A travers une éclaircie de la haie, de l'autre côté, elle venait de reconnaître celui qui, depuis plus de deux mois, occupait toute sa pensée, Norbert.
Il s'avançait fort lentement, avec les précautions minutieuses d'un chasseur sous bois, l'œil et l'oreille au guet, le doigt sur la détente de son fusil.
Une insurmontable émotion cloua sur place Mlle Diane. Elle se sentait défaillir; ses idées devenaient confuses. Elle mesurait l'abîme qui sépare du fait les intentions les plus formelles, et toute la belle fantasmagorie de ses projets s'évanouissait.
L'occasion si ardemment désirée, si patiemment épiée se présentait, et si grand était son trouble qu'elle comprenait bien qu'elle n'en pourrait profiter. Articuler une seule parole lui eût été impossible.
Qu'allait-il arriver?
Norbert allait passer près d'elle; il la saluerait, elle répondrait par une inclination de tête, il s'éloignerait et ce serait tout, et elle attendrait peut-être des mois une seconde rencontre.

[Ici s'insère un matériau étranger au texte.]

(* ===== verification/OmxListSpec.v ===== *)
(** The lists and queues of the OMX core: what they do.

    A list in memory is the sequence of its entries, each an address and its data; the
    rest of the memory is another map, which an operation leaves as it is but for the
    entries that move between the two.  A queue is a sequence of data. *)
From stdpp Require Import gmap.
From S2P Require Import Prelude Memory OmxList.

(** * Lists in memory *)

Abbreviation entry := (Z * Z)%type.

(** The entry after [C], and the one before: [qn] and [pp] when it is empty. *)
Definition hd_of (qn : Z) (C : list entry) : Z := match C with [] => qn | (a, _) :: _ => a end.
Fixpoint lst_of (pp : Z) (C : list entry) : Z := match C with [] => pp | (a, _) :: C' => lst_of a C' end.

Fixpoint seg (m : heap) (pp : Z) (C : list entry) (qn : Z) : Prop :=
  match C with
  | [] => True
  | (a, d) :: C' => m !! a = Some {| next := hd_of qn C'; prev := pp; data := d |} /\ seg m a C' qn
  end.

(** The list [C], first entry after [pp], and the rest [X] of the memory. *)
Record list_from (pp : Z) (m : heap) (C : list entry) (X : heap) : Prop := {
  at_seg : seg m pp C NULL;
  at_keys : NoDup (NULL :: C.*1);
  at_null : X !! NULL = None;
  at_apart : forall k, k ∈ C.*1 -> X !! k = None;
  at_rest : forall k, k ∉ C.*1 -> m !! k = X !! k }.

Abbreviation list_at := (list_from NULL).

Lemma seg_app m pp C1 C2 qn :
  seg m pp (C1 ++ C2) qn <-> seg m pp C1 (hd_of qn C2) /\ seg m (lst_of pp C1) C2 qn.
Proof.
  revert pp. induction C1 as [|[a d] C1 IH]; intros pp; cbn [app seg lst_of]; [tauto|]. rewrite IH.
  assert (E : hd_of qn (C1 ++ C2) = hd_of (hd_of qn C2) C1) by (by destruct C1). rewrite E. tauto.
Qed.

Lemma lst_of_app pp C1 C2 : lst_of pp (C1 ++ C2) = lst_of (lst_of pp C1) C2.
Proof. revert pp. induction C1 as [|[a d] C1 IH]; intros pp; [done|]. apply IH. Qed.

Lemma hd_of_app qn C1 C2 : hd_of qn (C1 ++ C2) = hd_of (hd_of qn C2) C1.
Proof. by destruct C1. Qed.

Lemma seg_frame m m' pp C qn : (forall k, k ∈ C.*1 -> m' !! k = m !! k) -> seg m pp C qn -> seg m' pp C qn.
Proof.
  revert pp. induction C as [|[a d] C IH]; intros pp Hk; [done|]. cbn [seg]. intros [Ha Hs].
  split; [rewrite Hk by (cbn; left); done|]. apply IH; [|done]. intros k Hi. apply Hk. by right.
Qed.

Lemma keys_elem a (C : list entry) : a ∈ C.*1 <-> exists d, (a, d) ∈ C.
Proof.
  rewrite list_elem_of_fmap. split; [intros ([b d] & -> & Hi); by exists d|intros [d Hi]; by exists (a, d)].
Qed.

(** The link of the last entry to the next, and of the first to the previous one. *)
Definition set_last (qn : Z) (C : list entry) (m : heap) : heap :=
  match C with [] => m | _ => alter (with_next qn) (lst_of NULL C) m end.
Definition set_first (pp : Z) (C : list entry) (m : heap) : heap :=
  match C with [] => m | (a, _) :: _ => alter (with_prev pp) a m end.

Lemma lst_of_snoc pp C a d : lst_of pp (C ++ [(a, d)]) = a.
Proof. by rewrite lst_of_app. Qed.

Lemma lst_of_in pp C : C <> [] -> lst_of pp C ∈ C.*1.
Proof.
  destruct C as [|[a d] C _] using rev_ind; [done|]. intros _. rewrite lst_of_snoc, fmap_app, elem_of_app. right. by left.
Qed.

Lemma set_last_ne qn C m k : k ∉ C.*1 -> set_last qn C m !! k = m !! k.
Proof.
  intros Hk. unfold set_last. destruct C as [|c C]; [done|]. rewrite lookup_alter_ne; [done|].
  intros E. apply Hk. rewrite <- E. by apply lst_of_in.
Qed.

Lemma set_first_ne pp C m k : k ∉ C.*1 -> set_first pp C m !! k = m !! k.
Proof. destruct C as [|[a d] C]; [done|]. cbn. intros Hk. rewrite lookup_alter_ne; [done|]. set_solver. Qed.

Lemma seg_set_last m pp C qn qn' : NoDup C.*1 -> seg m pp C qn -> seg (set_last qn' C m) pp C qn'.
Proof.
  destruct C as [|[a d] C _] using rev_ind; [done|]. intros Hnd. rewrite !seg_app. cbn [seg hd_of]. intros (Hs & Ha & _).
  assert (E : set_last qn' (C ++ [(a, d)]) m = alter (with_next qn') a m).
  { unfold set_last. rewrite lst_of_snoc. by destruct C. }
  rewrite E. rewrite fmap_app in Hnd. apply list.NoDup_app in Hnd as (_ & Hd & _).
  split_and!; [|by rewrite lookup_alter_eq, Ha|done]. eapply seg_frame; [|exact Hs].
  intros k Hk. rewrite lookup_alter_ne; [done|]. intros ->. apply (Hd k Hk). by left.
Qed.

Lemma seg_set_first m pp pp' C qn : NoDup C.*1 -> seg m pp C qn -> seg (set_first pp' C m) pp' C qn.
Proof.
  destruct C as [|[a d] C]; [done|]. cbn. intros Hnd [Ha Hs]. apply list.NoDup_cons in Hnd as [Ha' _].
  split; [by rewrite lookup_alter_eq, Ha|]. eapply seg_frame; [|exact Hs].
  intros k Hk. rewrite lookup_alter_ne; [done|]. by intros ->.
Qed.

Lemma keys_app (C1 C2 : list entry) : NoDup (NULL :: (C1 ++ C2).*1) ->
  NoDup C1.*1 /\ NoDup C2.*1 /\ (forall k, k ∈ C1.*1 -> k ∉ C2.*1) /\ (NULL ∉ C1.*1) /\ (NULL ∉ C2.*1).
Proof.
  rewrite fmap_app. intros [Hn Hnd]%list.NoDup_cons. apply list.NoDup_app in Hnd as (H1 & H2 & H3).
  rewrite not_elem_of_app in Hn. split_and!; tauto.
Qed.

(** [new], an entry of the rest, between [C1] and [C2]. *)
Definition splice (new : Z) (d : Z) (C1 C2 : list entry) (m : heap) : heap :=
  set_first new C2 (<[new := {| next := hd_of NULL C2; prev := lst_of NULL C1; data := d |}]> (set_last new C1 m)).

Lemma splice_at m C1 C2 X new nn : list_at m (C1 ++ C2) X -> X !! new = Some nn ->
  list_at (splice new (data nn) C1 C2 m) (C1 ++ (new, data nn) :: C2) (delete new X).
Proof.
  intros [Hs Hk Hn Ha Hr] Hnew. destruct (keys_app _ _ Hk) as (H1 & H2 & H3 & H4 & H5).
  assert (Hni : new ∉ (C1 ++ C2).*1) by (intros Hi; rewrite (Ha _ Hi) in Hnew; done).
  assert (Hnn : new <> NULL) by (intros ->; congruence).
  rewrite fmap_app, not_elem_of_app in Hni. destruct Hni as [Hn1 Hn2]. apply seg_app in Hs as [Hs1 Hs2]. unfold splice.
  assert (HP : (C1 ++ (new, data nn) :: C2).*1 ≡ₚ new :: (C1 ++ C2).*1).
  { rewrite !fmap_app. cbn. by rewrite Permutation_middle. }
  split.
  - rewrite seg_app. cbn [seg hd_of]. split_and!.
    + eapply seg_frame; [|exact (seg_set_last m _ _ _ new H1 Hs1)]. intros k Hi.
      rewrite set_first_ne by (by apply H3). rewrite lookup_insert_ne by (by intros ->). done.
    + rewrite set_first_ne by done. by rewrite lookup_insert_eq.
    + apply (seg_set_first _ (lst_of NULL C1)); [done|]. eapply seg_frame; [|exact Hs2]. intros k Hi.
      rewrite lookup_insert_ne by (by intros ->). apply set_last_ne. intros Hi'. by apply (H3 k).
  - rewrite HP, Permutation_swap. apply list.NoDup_cons. rewrite not_elem_of_cons.
    split; [|done]. split; [done|]. rewrite fmap_app, not_elem_of_app. done.
  - by rewrite lookup_delete_ne.
  - intros k. rewrite HP, elem_of_cons. intros [->|Hi]; [apply lookup_delete_eq|].
    destruct (decide (k = new)) as [->|]; [apply lookup_delete_eq|]. rewrite lookup_delete_ne by done. by apply Ha.
  - intros k. rewrite HP, not_elem_of_cons. intros [Hne Hi]. rewrite lookup_delete_ne by done.
    rewrite <- Hr by done. rewrite fmap_app, not_elem_of_app in Hi. destruct Hi.
    rewrite set_first_ne, lookup_insert_ne, set_last_ne by done. done.
Qed.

Toutes ces réflexions traversèrent son esprit en moins de temps que n'en met l'éclair à rayer le ciel.
Cependant, elle faisait pour rassembler son courage d'héroïques efforts, quand elle vit le fusil de Norbert s'abaisser vers elle.
Le double canon la menaçait. Elle voulut avertir, elle ne le put...
Une douleur aiguë, comme le serait la piqûre d'une aiguille rougie, mordit sa chair, un peu au-dessus de la cheville. Elle battit l'air de ses deux mains, poussa un grand cri, et s'affaissa sur le sentier.